### HOW TO COMPLETE THIS TASK
Each line of the material below that holds the word "expected" needs to be copied.

MATERIALS PROVIDED section start

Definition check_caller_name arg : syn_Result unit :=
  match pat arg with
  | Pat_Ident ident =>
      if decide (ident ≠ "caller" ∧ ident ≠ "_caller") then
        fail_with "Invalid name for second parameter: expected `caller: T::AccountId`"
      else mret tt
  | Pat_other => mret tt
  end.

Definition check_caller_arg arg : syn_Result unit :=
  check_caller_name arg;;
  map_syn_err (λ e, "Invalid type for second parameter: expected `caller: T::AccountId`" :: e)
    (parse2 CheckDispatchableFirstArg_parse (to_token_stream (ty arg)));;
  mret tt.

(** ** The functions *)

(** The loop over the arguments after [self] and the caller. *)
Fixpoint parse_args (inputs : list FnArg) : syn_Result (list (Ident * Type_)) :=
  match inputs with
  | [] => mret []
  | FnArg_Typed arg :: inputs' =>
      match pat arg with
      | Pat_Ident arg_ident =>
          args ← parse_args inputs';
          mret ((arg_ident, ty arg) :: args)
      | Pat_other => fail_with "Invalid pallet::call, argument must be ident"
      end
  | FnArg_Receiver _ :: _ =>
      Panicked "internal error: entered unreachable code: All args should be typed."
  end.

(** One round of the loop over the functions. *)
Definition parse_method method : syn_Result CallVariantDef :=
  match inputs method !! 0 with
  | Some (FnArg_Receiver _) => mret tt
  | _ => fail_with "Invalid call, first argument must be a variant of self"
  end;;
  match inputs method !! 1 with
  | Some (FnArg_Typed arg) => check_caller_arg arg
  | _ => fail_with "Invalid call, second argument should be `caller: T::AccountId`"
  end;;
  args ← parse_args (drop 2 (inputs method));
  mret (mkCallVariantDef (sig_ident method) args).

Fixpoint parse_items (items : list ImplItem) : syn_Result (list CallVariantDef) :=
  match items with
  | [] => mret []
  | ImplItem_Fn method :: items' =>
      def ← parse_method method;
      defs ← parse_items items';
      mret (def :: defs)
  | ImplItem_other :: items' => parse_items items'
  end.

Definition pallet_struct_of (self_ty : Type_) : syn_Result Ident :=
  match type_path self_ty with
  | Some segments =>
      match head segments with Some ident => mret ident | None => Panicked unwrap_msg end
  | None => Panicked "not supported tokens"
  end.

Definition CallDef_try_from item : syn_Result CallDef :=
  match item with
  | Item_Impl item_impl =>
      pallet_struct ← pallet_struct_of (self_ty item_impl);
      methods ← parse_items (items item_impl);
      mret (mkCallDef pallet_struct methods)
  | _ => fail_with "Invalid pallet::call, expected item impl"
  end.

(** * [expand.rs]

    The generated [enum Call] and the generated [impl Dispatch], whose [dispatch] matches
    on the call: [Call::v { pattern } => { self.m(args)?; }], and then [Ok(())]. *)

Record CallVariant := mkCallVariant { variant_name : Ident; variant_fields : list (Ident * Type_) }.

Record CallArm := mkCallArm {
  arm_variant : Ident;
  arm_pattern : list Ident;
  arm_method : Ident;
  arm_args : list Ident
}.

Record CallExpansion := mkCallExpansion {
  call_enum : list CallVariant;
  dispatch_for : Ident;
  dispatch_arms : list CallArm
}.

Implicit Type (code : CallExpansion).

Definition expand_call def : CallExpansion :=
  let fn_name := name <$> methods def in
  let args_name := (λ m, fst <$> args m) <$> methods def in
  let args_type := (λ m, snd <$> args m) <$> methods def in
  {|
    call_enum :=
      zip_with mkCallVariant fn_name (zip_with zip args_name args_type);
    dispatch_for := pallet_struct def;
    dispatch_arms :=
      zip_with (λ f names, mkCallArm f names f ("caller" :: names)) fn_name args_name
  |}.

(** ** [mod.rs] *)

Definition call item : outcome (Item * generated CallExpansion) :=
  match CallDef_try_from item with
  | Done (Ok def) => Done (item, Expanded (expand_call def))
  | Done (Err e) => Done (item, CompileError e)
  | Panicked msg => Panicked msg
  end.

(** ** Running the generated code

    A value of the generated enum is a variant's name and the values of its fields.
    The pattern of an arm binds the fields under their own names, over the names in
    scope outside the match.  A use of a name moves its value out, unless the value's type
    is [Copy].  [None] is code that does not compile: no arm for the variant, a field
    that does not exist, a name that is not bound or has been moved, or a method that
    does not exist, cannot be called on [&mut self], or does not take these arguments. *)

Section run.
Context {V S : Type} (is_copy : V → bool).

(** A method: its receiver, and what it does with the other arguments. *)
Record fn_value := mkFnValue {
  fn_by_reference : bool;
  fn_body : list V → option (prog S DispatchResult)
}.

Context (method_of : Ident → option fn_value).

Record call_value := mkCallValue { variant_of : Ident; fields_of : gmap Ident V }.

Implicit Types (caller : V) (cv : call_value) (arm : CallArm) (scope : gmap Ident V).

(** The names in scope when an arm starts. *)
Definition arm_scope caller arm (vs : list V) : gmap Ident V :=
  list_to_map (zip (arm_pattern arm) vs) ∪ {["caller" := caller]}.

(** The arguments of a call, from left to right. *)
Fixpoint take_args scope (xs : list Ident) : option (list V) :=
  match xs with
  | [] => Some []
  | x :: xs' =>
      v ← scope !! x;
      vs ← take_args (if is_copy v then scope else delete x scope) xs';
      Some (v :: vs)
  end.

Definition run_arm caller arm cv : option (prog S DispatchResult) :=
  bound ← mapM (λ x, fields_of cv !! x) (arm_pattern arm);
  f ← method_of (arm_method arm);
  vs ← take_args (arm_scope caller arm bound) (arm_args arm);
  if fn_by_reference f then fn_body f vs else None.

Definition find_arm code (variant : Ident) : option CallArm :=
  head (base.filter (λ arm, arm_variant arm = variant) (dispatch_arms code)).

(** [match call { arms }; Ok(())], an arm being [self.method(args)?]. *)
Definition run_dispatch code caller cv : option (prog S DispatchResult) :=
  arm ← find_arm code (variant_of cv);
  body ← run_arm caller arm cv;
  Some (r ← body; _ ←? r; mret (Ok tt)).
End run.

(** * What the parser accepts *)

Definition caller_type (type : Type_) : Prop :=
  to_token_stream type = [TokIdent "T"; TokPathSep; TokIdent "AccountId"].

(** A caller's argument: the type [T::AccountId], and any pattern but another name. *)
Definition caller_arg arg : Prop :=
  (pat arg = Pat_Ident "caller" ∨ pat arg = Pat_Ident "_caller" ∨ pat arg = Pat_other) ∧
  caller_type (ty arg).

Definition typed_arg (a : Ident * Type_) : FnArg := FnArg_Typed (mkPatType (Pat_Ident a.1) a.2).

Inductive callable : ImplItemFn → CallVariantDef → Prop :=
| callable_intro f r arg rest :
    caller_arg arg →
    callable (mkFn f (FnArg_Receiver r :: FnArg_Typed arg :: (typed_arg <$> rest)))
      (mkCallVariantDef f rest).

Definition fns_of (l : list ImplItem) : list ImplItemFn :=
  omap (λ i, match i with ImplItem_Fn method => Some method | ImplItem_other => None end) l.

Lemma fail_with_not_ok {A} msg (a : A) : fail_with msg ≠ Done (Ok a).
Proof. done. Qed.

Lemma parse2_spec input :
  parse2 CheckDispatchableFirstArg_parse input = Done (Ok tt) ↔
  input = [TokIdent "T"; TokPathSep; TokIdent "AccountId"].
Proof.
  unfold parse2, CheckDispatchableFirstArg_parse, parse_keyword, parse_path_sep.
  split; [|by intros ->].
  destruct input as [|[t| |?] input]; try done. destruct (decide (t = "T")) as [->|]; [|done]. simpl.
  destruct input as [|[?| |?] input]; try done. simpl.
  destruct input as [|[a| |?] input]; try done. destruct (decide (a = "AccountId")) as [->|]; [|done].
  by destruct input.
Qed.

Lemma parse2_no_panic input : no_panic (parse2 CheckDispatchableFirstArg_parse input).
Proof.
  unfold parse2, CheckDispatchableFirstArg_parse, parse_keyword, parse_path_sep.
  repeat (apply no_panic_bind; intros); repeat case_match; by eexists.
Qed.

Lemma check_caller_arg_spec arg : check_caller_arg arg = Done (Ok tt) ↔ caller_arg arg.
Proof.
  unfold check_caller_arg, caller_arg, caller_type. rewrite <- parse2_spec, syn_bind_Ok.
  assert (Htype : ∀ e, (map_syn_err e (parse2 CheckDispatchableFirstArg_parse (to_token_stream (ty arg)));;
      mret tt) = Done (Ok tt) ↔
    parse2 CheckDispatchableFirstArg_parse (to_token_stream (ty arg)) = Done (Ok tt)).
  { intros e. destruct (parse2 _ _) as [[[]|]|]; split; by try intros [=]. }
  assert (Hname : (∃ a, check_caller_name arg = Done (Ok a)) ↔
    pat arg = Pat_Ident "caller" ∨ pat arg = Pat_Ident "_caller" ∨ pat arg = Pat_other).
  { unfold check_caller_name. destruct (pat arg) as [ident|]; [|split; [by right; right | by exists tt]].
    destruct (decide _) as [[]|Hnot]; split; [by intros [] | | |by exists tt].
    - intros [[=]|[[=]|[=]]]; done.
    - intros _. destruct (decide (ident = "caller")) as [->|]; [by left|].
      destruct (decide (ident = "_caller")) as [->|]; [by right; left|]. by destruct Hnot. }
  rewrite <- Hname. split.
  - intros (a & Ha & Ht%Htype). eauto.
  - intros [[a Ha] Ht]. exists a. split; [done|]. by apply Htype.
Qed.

MATERIALS PROVIDED section end
MATERIALS PROVIDED section start

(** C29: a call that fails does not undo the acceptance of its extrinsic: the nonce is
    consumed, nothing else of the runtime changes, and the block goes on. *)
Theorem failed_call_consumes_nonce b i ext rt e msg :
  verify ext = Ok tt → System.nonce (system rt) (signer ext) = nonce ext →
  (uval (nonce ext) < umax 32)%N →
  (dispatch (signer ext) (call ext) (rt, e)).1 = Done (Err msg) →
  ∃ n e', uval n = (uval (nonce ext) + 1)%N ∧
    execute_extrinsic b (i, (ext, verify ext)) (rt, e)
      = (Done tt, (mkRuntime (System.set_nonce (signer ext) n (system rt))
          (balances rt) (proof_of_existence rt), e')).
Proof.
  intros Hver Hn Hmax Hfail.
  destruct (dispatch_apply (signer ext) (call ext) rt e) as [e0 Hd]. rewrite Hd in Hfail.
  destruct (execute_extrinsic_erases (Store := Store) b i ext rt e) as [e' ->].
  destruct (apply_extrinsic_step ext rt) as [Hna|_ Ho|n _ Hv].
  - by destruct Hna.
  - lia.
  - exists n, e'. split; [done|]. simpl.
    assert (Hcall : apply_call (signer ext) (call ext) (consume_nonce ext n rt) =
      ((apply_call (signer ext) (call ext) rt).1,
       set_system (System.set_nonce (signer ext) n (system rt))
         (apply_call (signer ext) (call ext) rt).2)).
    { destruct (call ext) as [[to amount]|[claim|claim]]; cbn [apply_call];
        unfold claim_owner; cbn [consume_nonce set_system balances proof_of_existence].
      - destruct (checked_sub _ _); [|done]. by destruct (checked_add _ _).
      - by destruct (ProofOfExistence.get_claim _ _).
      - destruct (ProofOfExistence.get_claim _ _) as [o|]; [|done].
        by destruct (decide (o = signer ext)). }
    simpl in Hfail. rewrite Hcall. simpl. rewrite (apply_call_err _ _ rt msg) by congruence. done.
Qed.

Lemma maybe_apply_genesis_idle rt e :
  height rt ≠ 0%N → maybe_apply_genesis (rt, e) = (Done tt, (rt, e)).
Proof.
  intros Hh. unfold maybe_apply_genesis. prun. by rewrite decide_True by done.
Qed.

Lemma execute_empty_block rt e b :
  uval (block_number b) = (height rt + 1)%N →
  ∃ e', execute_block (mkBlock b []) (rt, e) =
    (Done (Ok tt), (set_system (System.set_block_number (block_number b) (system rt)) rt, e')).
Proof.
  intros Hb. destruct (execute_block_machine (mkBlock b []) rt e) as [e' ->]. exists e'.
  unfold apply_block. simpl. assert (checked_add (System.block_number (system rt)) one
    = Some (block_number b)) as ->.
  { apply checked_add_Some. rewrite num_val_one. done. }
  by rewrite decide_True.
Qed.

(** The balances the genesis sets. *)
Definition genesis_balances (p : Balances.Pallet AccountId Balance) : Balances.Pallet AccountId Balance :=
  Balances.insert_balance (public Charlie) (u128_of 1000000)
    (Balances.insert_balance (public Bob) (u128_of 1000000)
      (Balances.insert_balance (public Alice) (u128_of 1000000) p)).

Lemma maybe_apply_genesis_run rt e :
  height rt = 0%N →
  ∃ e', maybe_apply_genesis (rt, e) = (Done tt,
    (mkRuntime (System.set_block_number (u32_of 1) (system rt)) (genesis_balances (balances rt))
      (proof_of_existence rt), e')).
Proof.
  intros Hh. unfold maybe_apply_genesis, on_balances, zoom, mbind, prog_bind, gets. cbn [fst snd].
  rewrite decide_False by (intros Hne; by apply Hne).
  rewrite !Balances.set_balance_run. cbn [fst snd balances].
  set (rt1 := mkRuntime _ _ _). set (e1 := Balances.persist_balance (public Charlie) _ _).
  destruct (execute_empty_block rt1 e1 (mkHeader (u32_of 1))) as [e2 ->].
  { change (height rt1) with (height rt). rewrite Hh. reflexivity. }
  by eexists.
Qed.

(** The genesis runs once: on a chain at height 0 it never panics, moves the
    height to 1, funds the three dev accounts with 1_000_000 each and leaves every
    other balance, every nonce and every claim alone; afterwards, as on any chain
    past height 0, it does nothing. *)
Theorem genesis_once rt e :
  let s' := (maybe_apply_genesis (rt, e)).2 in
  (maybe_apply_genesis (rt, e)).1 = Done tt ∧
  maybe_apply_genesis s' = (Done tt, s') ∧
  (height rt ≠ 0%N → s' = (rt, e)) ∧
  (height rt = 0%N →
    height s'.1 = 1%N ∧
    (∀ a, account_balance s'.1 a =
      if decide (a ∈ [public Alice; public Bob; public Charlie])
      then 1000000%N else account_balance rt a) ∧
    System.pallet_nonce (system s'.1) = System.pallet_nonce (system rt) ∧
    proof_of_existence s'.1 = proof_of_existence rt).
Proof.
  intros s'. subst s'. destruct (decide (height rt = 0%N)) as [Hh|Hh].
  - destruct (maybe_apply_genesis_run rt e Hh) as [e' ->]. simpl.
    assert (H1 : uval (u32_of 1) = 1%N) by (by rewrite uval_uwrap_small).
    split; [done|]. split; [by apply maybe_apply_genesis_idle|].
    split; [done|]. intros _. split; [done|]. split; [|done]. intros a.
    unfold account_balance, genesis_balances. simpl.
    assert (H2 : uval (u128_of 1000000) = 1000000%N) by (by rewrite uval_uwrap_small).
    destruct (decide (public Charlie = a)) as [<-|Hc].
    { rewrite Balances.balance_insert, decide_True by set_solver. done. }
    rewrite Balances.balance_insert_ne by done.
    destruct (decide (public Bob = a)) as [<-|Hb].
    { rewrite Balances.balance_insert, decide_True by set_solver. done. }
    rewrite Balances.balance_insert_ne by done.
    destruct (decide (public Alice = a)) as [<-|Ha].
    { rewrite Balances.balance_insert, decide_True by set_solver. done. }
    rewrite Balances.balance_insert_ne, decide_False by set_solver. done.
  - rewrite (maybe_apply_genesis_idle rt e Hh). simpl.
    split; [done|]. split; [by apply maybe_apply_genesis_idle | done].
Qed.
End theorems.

MATERIALS PROVIDED section end
MATERIALS PROVIDED section start

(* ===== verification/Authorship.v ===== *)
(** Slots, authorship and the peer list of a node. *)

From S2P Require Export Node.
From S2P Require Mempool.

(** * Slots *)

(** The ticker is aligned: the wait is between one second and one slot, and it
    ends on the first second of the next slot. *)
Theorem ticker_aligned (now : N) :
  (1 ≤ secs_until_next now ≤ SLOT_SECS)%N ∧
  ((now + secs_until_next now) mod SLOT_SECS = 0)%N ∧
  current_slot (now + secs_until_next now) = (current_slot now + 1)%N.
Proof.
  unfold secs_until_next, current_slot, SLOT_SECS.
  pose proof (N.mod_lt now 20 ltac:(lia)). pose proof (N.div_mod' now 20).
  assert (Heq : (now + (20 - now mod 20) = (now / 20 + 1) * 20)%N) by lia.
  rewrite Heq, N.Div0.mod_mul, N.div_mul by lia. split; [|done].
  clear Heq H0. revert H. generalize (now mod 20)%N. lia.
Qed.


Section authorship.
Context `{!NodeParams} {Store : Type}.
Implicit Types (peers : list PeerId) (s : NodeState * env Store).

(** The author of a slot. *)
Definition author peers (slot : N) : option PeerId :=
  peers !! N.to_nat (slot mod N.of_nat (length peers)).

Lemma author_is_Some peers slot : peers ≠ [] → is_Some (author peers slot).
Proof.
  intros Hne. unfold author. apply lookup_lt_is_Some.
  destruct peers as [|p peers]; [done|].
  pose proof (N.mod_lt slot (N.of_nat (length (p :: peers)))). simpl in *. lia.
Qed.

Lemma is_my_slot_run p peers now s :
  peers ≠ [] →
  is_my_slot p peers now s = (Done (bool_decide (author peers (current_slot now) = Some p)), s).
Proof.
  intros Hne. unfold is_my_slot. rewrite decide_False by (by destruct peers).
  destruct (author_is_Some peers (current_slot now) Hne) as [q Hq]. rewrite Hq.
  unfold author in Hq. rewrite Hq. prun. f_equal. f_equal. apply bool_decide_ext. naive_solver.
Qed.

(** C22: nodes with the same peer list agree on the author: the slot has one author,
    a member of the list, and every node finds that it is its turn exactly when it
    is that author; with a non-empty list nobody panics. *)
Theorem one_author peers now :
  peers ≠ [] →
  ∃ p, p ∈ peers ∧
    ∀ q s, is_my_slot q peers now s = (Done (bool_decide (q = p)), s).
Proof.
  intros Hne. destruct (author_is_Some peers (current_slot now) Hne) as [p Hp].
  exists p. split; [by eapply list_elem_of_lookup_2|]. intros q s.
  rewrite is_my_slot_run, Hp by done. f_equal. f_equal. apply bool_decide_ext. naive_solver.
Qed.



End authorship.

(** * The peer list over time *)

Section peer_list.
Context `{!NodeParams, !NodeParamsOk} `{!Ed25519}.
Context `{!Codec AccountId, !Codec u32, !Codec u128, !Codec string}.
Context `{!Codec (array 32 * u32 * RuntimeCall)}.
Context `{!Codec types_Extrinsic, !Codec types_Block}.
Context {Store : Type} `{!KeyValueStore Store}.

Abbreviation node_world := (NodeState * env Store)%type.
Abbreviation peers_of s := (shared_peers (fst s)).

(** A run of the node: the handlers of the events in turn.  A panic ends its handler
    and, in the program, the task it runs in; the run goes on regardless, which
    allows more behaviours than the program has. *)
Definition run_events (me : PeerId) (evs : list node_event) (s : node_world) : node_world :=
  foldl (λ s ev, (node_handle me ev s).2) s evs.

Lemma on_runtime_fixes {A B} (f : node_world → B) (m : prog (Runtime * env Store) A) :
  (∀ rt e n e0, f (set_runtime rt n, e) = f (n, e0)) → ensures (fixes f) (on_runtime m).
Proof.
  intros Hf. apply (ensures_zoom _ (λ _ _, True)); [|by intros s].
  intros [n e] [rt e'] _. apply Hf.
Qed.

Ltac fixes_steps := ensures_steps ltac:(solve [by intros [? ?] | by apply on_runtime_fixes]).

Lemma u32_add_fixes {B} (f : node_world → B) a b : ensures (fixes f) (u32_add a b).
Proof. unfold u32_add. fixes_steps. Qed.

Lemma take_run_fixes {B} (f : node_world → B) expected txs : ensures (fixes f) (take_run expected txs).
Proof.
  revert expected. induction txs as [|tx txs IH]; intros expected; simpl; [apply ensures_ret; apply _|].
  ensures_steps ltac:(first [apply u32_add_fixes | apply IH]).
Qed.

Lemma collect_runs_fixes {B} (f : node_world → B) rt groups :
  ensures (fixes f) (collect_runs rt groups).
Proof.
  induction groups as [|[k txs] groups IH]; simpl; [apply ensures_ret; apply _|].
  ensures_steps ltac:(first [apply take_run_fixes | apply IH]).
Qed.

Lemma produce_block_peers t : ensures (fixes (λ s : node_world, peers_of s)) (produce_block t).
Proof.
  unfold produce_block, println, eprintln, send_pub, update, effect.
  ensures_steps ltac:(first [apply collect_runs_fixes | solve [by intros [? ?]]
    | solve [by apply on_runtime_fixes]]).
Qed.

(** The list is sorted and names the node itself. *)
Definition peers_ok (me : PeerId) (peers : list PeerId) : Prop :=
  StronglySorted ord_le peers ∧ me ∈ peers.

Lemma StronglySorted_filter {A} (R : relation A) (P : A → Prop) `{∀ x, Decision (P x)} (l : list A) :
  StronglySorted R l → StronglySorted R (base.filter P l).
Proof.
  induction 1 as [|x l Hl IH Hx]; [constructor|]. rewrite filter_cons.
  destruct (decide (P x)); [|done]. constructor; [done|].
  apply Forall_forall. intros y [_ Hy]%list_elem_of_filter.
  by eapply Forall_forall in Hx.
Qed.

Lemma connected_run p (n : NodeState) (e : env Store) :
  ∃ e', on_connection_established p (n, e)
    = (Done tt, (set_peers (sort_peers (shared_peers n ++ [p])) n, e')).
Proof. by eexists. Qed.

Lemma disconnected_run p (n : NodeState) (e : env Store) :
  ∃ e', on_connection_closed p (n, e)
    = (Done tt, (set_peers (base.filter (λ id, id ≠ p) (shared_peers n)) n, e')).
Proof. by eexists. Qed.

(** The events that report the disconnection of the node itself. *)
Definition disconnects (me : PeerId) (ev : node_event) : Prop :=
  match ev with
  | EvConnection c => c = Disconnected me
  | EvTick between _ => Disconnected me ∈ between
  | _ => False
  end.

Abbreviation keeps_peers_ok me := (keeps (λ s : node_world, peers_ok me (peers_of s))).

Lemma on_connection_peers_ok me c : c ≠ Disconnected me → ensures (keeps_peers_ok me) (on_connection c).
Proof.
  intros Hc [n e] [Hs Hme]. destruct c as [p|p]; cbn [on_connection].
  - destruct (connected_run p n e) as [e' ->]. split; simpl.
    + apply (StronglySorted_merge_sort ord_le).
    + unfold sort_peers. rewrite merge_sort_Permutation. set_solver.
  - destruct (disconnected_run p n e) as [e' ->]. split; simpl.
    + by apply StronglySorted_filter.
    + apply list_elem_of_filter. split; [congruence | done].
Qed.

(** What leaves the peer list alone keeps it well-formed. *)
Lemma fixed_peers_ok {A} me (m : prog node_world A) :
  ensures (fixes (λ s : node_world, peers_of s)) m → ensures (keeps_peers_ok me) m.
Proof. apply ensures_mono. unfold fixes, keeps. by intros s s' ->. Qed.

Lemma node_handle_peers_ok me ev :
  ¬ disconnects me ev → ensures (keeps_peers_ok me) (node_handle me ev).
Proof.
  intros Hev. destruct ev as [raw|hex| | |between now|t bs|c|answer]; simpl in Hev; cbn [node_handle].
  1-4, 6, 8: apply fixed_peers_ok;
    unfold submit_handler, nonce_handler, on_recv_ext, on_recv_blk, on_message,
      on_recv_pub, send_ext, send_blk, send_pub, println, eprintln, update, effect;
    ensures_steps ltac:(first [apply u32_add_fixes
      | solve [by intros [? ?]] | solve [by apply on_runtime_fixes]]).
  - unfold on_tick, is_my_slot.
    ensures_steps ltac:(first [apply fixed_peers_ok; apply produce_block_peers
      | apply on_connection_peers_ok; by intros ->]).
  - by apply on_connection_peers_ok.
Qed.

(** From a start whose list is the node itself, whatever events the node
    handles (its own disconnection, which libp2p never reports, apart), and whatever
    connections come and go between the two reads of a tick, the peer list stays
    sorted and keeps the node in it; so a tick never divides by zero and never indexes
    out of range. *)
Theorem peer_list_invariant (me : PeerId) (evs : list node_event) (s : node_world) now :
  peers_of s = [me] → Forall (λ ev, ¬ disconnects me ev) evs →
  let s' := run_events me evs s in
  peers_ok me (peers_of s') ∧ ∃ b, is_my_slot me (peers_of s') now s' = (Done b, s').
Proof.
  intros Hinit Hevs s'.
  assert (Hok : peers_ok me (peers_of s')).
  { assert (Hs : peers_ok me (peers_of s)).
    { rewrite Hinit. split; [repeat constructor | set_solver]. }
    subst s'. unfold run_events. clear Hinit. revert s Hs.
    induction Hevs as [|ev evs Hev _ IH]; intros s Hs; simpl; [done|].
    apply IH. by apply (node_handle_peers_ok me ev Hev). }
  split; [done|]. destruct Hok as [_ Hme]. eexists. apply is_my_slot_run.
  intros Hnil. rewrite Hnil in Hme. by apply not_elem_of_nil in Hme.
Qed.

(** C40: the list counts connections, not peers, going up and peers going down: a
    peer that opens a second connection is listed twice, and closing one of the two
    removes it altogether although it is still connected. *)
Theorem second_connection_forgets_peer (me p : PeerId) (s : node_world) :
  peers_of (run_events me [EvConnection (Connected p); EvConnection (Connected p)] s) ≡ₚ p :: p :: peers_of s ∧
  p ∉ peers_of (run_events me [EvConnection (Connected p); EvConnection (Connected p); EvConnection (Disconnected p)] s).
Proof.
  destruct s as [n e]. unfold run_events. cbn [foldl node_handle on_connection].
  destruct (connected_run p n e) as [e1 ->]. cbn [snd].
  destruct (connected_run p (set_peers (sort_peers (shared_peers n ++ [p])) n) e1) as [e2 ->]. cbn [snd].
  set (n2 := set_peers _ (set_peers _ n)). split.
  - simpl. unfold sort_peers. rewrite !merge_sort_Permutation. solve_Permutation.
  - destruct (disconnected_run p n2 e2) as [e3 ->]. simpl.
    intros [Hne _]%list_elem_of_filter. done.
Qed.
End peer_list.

MATERIALS PROVIDED section end

### WRITTEN SOLUTION
        fail_with "Invalid name for second parameter: expected `caller: T::AccountId`"
  map_syn_err (λ e, "Invalid type for second parameter: expected `caller: T::AccountId`" :: e)
  | _ => fail_with "Invalid pallet::call, expected item impl"
Lemma take_run_fixes {B} (f : node_world → B) expected txs : ensures (fixes f) (take_run expected txs).
  revert expected. induction txs as [|tx txs IH]; intros expected; simpl; [apply ensures_ret; apply _|].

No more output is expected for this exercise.